To be more precise, NFT is a blockchain record confirming that you own that piece of paper :)
There was a scam scheme on eBay that if you did not read the item description correctly you would be surprised to discover that you paid $2000 for a picture of the laptop, instead of the laptop itself. NFTs are similar, except the element of surprise is missing. People still buy them, because the word "blockchain" causes their brains to shut down.
How does the original owner confirm they own the thing before it gets logged in the blockchain though? I think that's the hard part. The conversion of ownership record from real life to blockchain.

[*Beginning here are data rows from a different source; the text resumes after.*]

(** ** Emptying *)

Lemma unfill_effect a ppn left : forall v i e0, 0 <= ppn -> ppn + Z.of_nat i + Z.of_nat left <= 2 ^ 35 ->
  (forall j, (j < i + left)%nat -> VPN (page_va a j) = VPN a + Z.of_nat j) ->
  (forall x, VPN a + Z.of_nat i <= x < VPN a + Z.of_nat (i + left) -> exists g, pte v x = Some (ppn + (x - VPN a), g)) ->
  frames (ppn + Z.of_nat i) (Z.of_nat left) ⊆ owned v ->
  let '(e, v') := unfill_pages v a i left e0 in
  e = (if (left =? 0)%nat then e0 else REND_SUCCESS) /\ owned v' = owned v ∖ frames (ppn + Z.of_nat i) (Z.of_nat left) /\
  (forall x, leaf v' x = leaf v x) /\ locked v' = locked v /\
  forall x, pte v' x = if (VPN a + Z.of_nat i <=? x) && (x <? VPN a + Z.of_nat (i + left)) then None else pte v x.
Proof.
  induction left as [|left IH]; intros v i e0 Hp Hb Hv Hm Hf; cbn [unfill_pages].
  - cbn [Nat.eqb]. split_and!; try done.
    + apply set_eq. intros x. rewrite elem_of_difference, elem_frames. split; [intros Hx; split; [done|lia]|by intros [? _]].
    + intros x. rewrite Nat.add_0_r. destruct (Z.leb_spec (VPN a + Z.of_nat i) x), (Z.ltb_spec x (VPN a + Z.of_nat i)); try done; lia.
  - pose proof (ledger_unmap v (VPN (page_va a i))) as Lo. pose proof (law_unmap v (VPN (page_va a i))) as Lu. destruct (vs_unmap _ _) as [q v1]. cbn [snd] in Lo.
    rewrite (Hv i) in Lu by lia. destruct Lu as (L1 & L2 & L3). destruct (Hm (VPN a + Z.of_nat i) ltac:(lia)) as [g Eg]. rewrite Eg in L3. destruct L3 as [-> L3].
    replace (ppn + (VPN a + Z.of_nat i - VPN a)) with (ppn + Z.of_nat i) by lia. unfold invalid_ppn. rewrite i64_small by lia. destruct (Z.ltb_spec (ppn + Z.of_nat i) 0); [lia|].
    assert (Hone : frames (ppn + Z.of_nat i) 1 ⊆ owned v1) by (rewrite Lo; intros x Hx; apply Hf; rewrite elem_frames in *; lia).
    destruct (ledger_free v1 (ppn + Z.of_nat i) 1 ltac:(lia) Hone) as [F0 F1]. destruct (law_free v1 (ppn + Z.of_nat i) 1) as (F2 & F3 & F4).
    destruct (vs_pmm_free v1 (ppn + Z.of_nat i) 1) as [e2 v2]. cbn [fst snd] in *. subst e2.
    specialize (IH v2 (S i) REND_SUCCESS Hp ltac:(lia) ltac:(intros j Hj; apply Hv; lia)). replace (ppn + Z.of_nat (S i)) with (ppn + Z.of_nat i + 1) in IH by lia.
    destruct (unfill_pages v2 a (S i) left REND_SUCCESS) as [e v'].
    destruct IH as (I1 & I2 & I3 & I4 & I5).
    + intros x Hx. rewrite F3, L3. destruct (Z.eqb_spec x (VPN a + Z.of_nat i)); [lia|]. apply Hm. lia.
    + rewrite F1, Lo. intros x Hx. rewrite elem_frames in Hx. apply elem_of_difference. split; [apply Hf; rewrite elem_frames; lia|rewrite elem_frames; lia].
    + cbn [Nat.eqb]. split_and!; [by destruct (left =? 0)%nat| |intros x; by rewrite I3, F2, L1|congruence|].
      * rewrite I2, F1, Lo. apply set_eq. intros x. rewrite !elem_of_difference, !elem_frames. intuition lia.
      * intros x. rewrite I5, F3, L3. replace (i + S left)%nat with (S i + left)%nat by lia.
        destruct (Z.leb_spec (VPN a + Z.of_nat (S i)) x), (Z.leb_spec (VPN a + Z.of_nat i) x), (Z.ltb_spec x (VPN a + Z.of_nat (S i + left))), (Z.eqb_spec x (VPN a + Z.of_nat i)); cbn [andb]; try done; lia.
Qed.

(** bound pages are mapped, to the frame they are bound to *)
Definition bound_mapped v : Prop := forall x p f, leaf v x = Some (Some p, f) -> exists g, pte v x = Some (p, g).


(** ** New flags *)

Lemma uniform_rest a left : forall v i r p, (0 < i)%nat -> (forall j, (j < i + left)%nat -> VPN (page_va a j) = VPN a + Z.of_nat j) ->
  match uniform_flags v a i left r p with
  | inl (r', p') => r' = r /\ p' = p /\ forall x, VPN a + Z.of_nat i <= x < VPN a + Z.of_nat (i + left) ->
      (exists q, leaf v x = Some (q, r)) /\ exists q g, pte v x = Some (q, g) /\ mm_user_canonical_pte_flags g = mm_user_canonical_pte_flags p
  | inr e => e <> REND_SUCCESS
  end.
Proof.
  induction left as [|left IH]; intros v i r p Hi Hv; cbn [uniform_flags]; [split_and!; [done..|intros x Hx; lia]|].
  destruct (vmm_radix_tree_calculate_end_check (page_va a i) 1) as [pe|]; [|done].
  pose proof (law_query v (page_va a i) pe) as Q. destruct (radix_query_flags _ _ _) as [e rf]. destruct (Z.eqb_spec e REND_SUCCESS) as [->|]; cbn [negb]; [|done].
  destruct (Q eq_refl) as [q Eq]. rewrite Hv in Eq by lia. destruct (has_flag rf PAGE_ENTRY_VALID); cbn [negb]; [|done].
  rewrite (Hv i) by lia. pose proof (law_have v (VPN a + Z.of_nat i)) as Hh. destruct (pte v (VPN a + Z.of_nat i)) as [[mp g]|] eqn:Ep.
  - destruct Hh as [-> Hval]. rewrite Hval. change (3 =? 3) with true. cbn [negb]. destruct (Nat.eqb_spec i 0); [lia|].
    destruct (Z.eqb_spec rf r) as [->|]; cbn [negb orb]; [|done]. destruct (Z.eqb_spec (mm_user_canonical_pte_flags g) (mm_user_canonical_pte_flags p)) as [Eg|]; cbn [negb]; [|done].
    specialize (IH v (S i) r p ltac:(lia) ltac:(intros j Hj; apply Hv; lia)). destruct (uniform_flags v a (S i) left r p) as [[r' p']|e']; [|done].
    destruct IH as (-> & -> & IH). split_and!; [done..|]. intros x Hx. destruct (Z.eq_dec x (VPN a + Z.of_nat i)) as [->|]; [|apply IH; lia].
    split; [by exists q|by exists mp, g].
  - destruct (vs_have_mapped _ _) as [[mp g] l]. cbn [fst] in Hh. unfold invalid_ppn. rewrite i64_small by lia. destruct (Z.ltb_spec mp 0); [|lia].
    rewrite i32_small by lia. unfold REND_SUCCESS. lia.
Qed.
Lemma uniform_effect a n v : (0 < n)%nat -> (forall j, (j < n)%nat -> VPN (page_va a j) = VPN a + Z.of_nat j) ->
  match uniform_flags v a 0 n 0 0 with
  | inl (r, p) => forall x, VPN a <= x < VPN a + Z.of_nat n ->
      (exists q, leaf v x = Some (q, r)) /\ exists q g, pte v x = Some (q, g) /\ mm_user_canonical_pte_flags g = mm_user_canonical_pte_flags p
  | inr e => e <> REND_SUCCESS
  end.
Proof.
  destruct n as [|left]; [lia|]. intros _ Hv. cbn [uniform_flags].
  destruct (vmm_radix_tree_calculate_end_check (page_va a 0) 1) as [pe|]; [|done].
  pose proof (law_query v (page_va a 0) pe) as Q. destruct (radix_query_flags _ _ _) as [e rf]. destruct (Z.eqb_spec e REND_SUCCESS) as [->|]; cbn [negb]; [|done].
  destruct (Q eq_refl) as [q Eq]. rewrite Hv in Eq by lia. destruct (has_flag rf PAGE_ENTRY_VALID); cbn [negb]; [|done].
  rewrite (Hv 0%nat) by lia. pose proof (law_have v (VPN a + Z.of_nat 0)) as Hh. destruct (pte v (VPN a + Z.of_nat 0)) as [[mp g]|] eqn:Ep.
  - destruct Hh as [-> Hval]. rewrite Hval. change (3 =? 3) with true. cbn [negb Nat.eqb].
    pose proof (uniform_rest a left v 1 rf g ltac:(lia) ltac:(intros j Hj; apply Hv; lia)) as R. destruct (uniform_flags v a 1 left rf g) as [[r p]|e']; [|done].
    destruct R as (-> & -> & R). intros x Hx. destruct (Z.eq_dec x (VPN a + Z.of_nat 0)) as [->|]; [|apply R; lia].
    split; [by exists q|by exists mp, g].
  - destruct (vs_have_mapped _ _) as [[mp g] l]. cbn [fst] in Hh. unfold invalid_ppn. rewrite i64_small by lia. destruct (Z.ltb_spec mp 0); [|lia].
    rewrite i32_small by lia. unfold REND_SUCCESS. lia.
Qed.

(** an entry with other flags, to the same frame *)
Definition reflag (d : Z) (l : option (Z * Z)) : option (Z * Z) := option_map (fun l => (fst l, reported d)) l.

Lemma remap_effect v x p g d : pte v x = Some (p, g) ->
  let '(e, v') := vs_map v p x 3 d in
  owned v' = owned v /\ (forall y, leaf v' y = leaf v y) /\ locked v' = locked v /\
  forall y, pte v' y = if (e =? REND_SUCCESS) && (y =? x) then reflag d (pte v y) else pte v y.
Proof.
  intros Ep. pose proof (ledger_map v p x 3 d) as Lo. pose proof (law_map v p x d) as L. destruct (vs_map v p x 3 d) as [e v']. cbn [snd] in Lo. destruct L as (L1 & L2 & L3).
  split_and!; try done. intros y. destruct (e =? REND_SUCCESS); cbn [andb]; rewrite L3; [|done]. destruct (Z.eqb_spec y x) as [->|]; [by rewrite Ep|done].
Qed.

Lemma update_effect a d left : forall v i, (forall j, (j < i + left)%nat -> VPN (page_va a j) = VPN a + Z.of_nat j) ->
  (forall x, VPN a + Z.of_nat i <= x < VPN a + Z.of_nat (i + left) -> is_Some (pte v x)) ->
  let '(e, k, v') := update_ptes v a d i left in
  owned v' = owned v /\ (forall x, leaf v' x = leaf v x) /\ locked v' = locked v /\ (i <= k <= i + left)%nat /\ (e = REND_SUCCESS -> k = (i + left)%nat) /\
  forall x, pte v' x = if (VPN a + Z.of_nat i <=? x) && (x <? VPN a + Z.of_nat k) then reflag d (pte v x) else pte v x.
Proof.
  induction left as [|left IH]; intros v i Hv Hm; cbn [update_ptes].
  - split_and!; try done; try lia. intros x. destruct (Z.leb_spec (VPN a + Z.of_nat i) x), (Z.ltb_spec x (VPN a + Z.of_nat i)); try done; lia.
  - rewrite (Hv i) by lia. destruct (Hm (VPN a + Z.of_nat i) ltac:(lia)) as [[p g] Ep]. pose proof (law_have v (VPN a + Z.of_nat i)) as Hh. rewrite Ep in Hh. destruct Hh as [-> Hval].
    rewrite Hval. change (3 =? 3) with true. cbn [negb]. pose proof (remap_effect v _ p g d Ep) as R. destruct (vs_map _ _ _ _ _) as [e v1]. destruct R as (R1 & R2 & R3 & R4).
    destruct (Z.eqb_spec e REND_SUCCESS) as [->|He]; cbn [negb andb] in *.
    + specialize (IH v1 (S i) ltac:(intros j Hj; apply Hv; lia)). destruct (update_ptes v1 a d (S i) left) as [[e k] v']. destruct IH as (I1 & I2 & I3 & I4 & I5 & I6).
      { intros x Hx. rewrite R4. destruct (Z.eqb_spec x (VPN a + Z.of_nat i)); [lia|]. apply Hm. lia. }
      split_and!; [congruence|intros x; by rewrite I2|congruence|lia|lia|intros E; rewrite I5 by done; lia|]. intros x. rewrite I6, R4.
      destruct (Z.leb_spec (VPN a + Z.of_nat (S i)) x), (Z.leb_spec (VPN a + Z.of_nat i) x), (Z.ltb_spec x (VPN a + Z.of_nat k)), (Z.eqb_spec x (VPN a + Z.of_nat i)); cbn [andb]; try done; lia.
    + split_and!; try done; try lia. intros x. rewrite R4. destruct (Z.leb_spec (VPN a + Z.of_nat i) x), (Z.ltb_spec x (VPN a + Z.of_nat i)); try done; lia.
Qed.

(** the page tables will not give page [x] the flags [m] *)
Definition refuses v (x m : Z) : Prop := exists q g, pte v x = Some (q, g) /\ fst (vs_map v q x 3 m) <> REND_SUCCESS.

Lemma restore_effect a m left : forall v i, (forall j, (j < i + left)%nat -> VPN (page_va a j) = VPN a + Z.of_nat j) ->
  let v' := restore_ptes v a m i left in
  owned v' = owned v /\ (forall x, leaf v' x = leaf v x) /\ locked v' = locked v /\
  forall x, if (VPN a + Z.of_nat i <=? x) && (x <? VPN a + Z.of_nat (i + left))
            then pte v' x = reflag m (pte v x) \/ pte v' x = pte v x /\ exists w, pte w x = pte v x /\ refuses w x m else pte v' x = pte v x.
Proof.
  induction left as [|left IH]; intros v i Hv; cbn [restore_ptes].
  { split_and!; try done. intros x. destruct (Z.leb_spec (VPN a + Z.of_nat i) x), (Z.ltb_spec x (VPN a + Z.of_nat (i + 0))); try done; lia. }
  rewrite (Hv i) by lia. pose proof (law_have v (VPN a + Z.of_nat i)) as Hh. destruct (pte v (VPN a + Z.of_nat i)) as [[p g]|] eqn:Ep.
  - destruct Hh as [-> Hval]. rewrite Hval. change (3 =? 3) with true. cbn [negb orb]. pose proof (remap_effect v _ p g m Ep) as R.
    destruct (vs_map _ _ _ _ _) as [e v1] eqn:Em. cbn [snd].
    destruct R as (R1 & R2 & R3 & R4). destruct (IH v1 (S i) ltac:(intros j Hj; apply Hv; lia)) as (I1 & I2 & I3 & I4). split_and!; [congruence|intros x; by rewrite I2|congruence|].
    intros x. specialize (R4 x). specialize (I4 x). replace (S i + left)%nat with (i + S left)%nat in I4 by lia.
    destruct (Z.eq_dec x (VPN a + Z.of_nat i)) as [->|Hx]; [rewrite Z.eqb_refl, andb_true_r in R4|rewrite (proj2 (Z.eqb_neq _ _) Hx), andb_false_r in R4].
    + destruct (Z.leb_spec (VPN a + Z.of_nat (S i)) (VPN a + Z.of_nat i)); [lia|]. cbn [andb] in I4. rewrite I4, R4.
      destruct (Z.leb_spec (VPN a + Z.of_nat i) (VPN a + Z.of_nat i)); [|lia]. destruct (Z.ltb_spec (VPN a + Z.of_nat i) (VPN a + Z.of_nat (i + S left))); [|lia]. cbn [andb].
      destruct (Z.eqb_spec e REND_SUCCESS) as [|He]; [by left|right]. split; [done|]. exists v. split; [done|]. exists p, g. split; [done|]. by rewrite Em.
    + rewrite R4 in I4.
      destruct (Z.leb_spec (VPN a + Z.of_nat (S i)) x), (Z.leb_spec (VPN a + Z.of_nat i) x); try lia; done.
  - destruct (vs_have_mapped _ _) as [[mp g] l]. cbn [fst] in Hh. unfold invalid_ppn. rewrite i64_small by lia. destruct (Z.ltb_spec mp 0); [|lia]. cbn [orb].
    destruct (IH v (S i) ltac:(intros j Hj; apply Hv; lia)) as (I1 & I2 & I3 & I4). split_and!; try done. intros x. specialize (I4 x). replace (S i + left)%nat with (i + S left)%nat in I4 by lia.
    destruct (Z.eq_dec x (VPN a + Z.of_nat i)) as [->|Hx].
    + destruct (Z.leb_spec (VPN a + Z.of_nat (S i)) (VPN a + Z.of_nat i)); [lia|]. cbn [andb] in I4. rewrite I4, Ep. destruct (_ && _); [by left|done].
    + destruct (Z.leb_spec (VPN a + Z.of_nat (S i)) x), (Z.leb_spec (VPN a + Z.of_nat i) x); try lia; done.
Qed.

That is not relevant. NFTs do not include ownership of anything else than the record in the ledger. You don't have any intrinsic copyright or other kind of ownership to the token, or to any linked monkey jpegs, by just having the NFT.
Main falsehood from je_bailey's comment is that NFTs have nothing to do with URLs, and secondly the entire thing is based around uniqueness within blockchains, so important to highlight when you try to explain what NFTs are.
This is untrue in practice. In theory an NFT could have no url associated with it. In reality that’s how NFTs were envisioned and how they are actually implemented.
> the entire thing is based around uniqueness within blockchains, so important to highlight when you try to explain what NFTs are.
That’s right. You have to mention the blockchain so that people turn off their critical thinking. Because if you describe an NFT without techy-sounding buzzwords, people will rightly say “that sounds stupid”.
Because the blockchain is distributed? So It’s more like you are giving your piece of paper to many people around the world who keep it safe for you but can’t change its contents.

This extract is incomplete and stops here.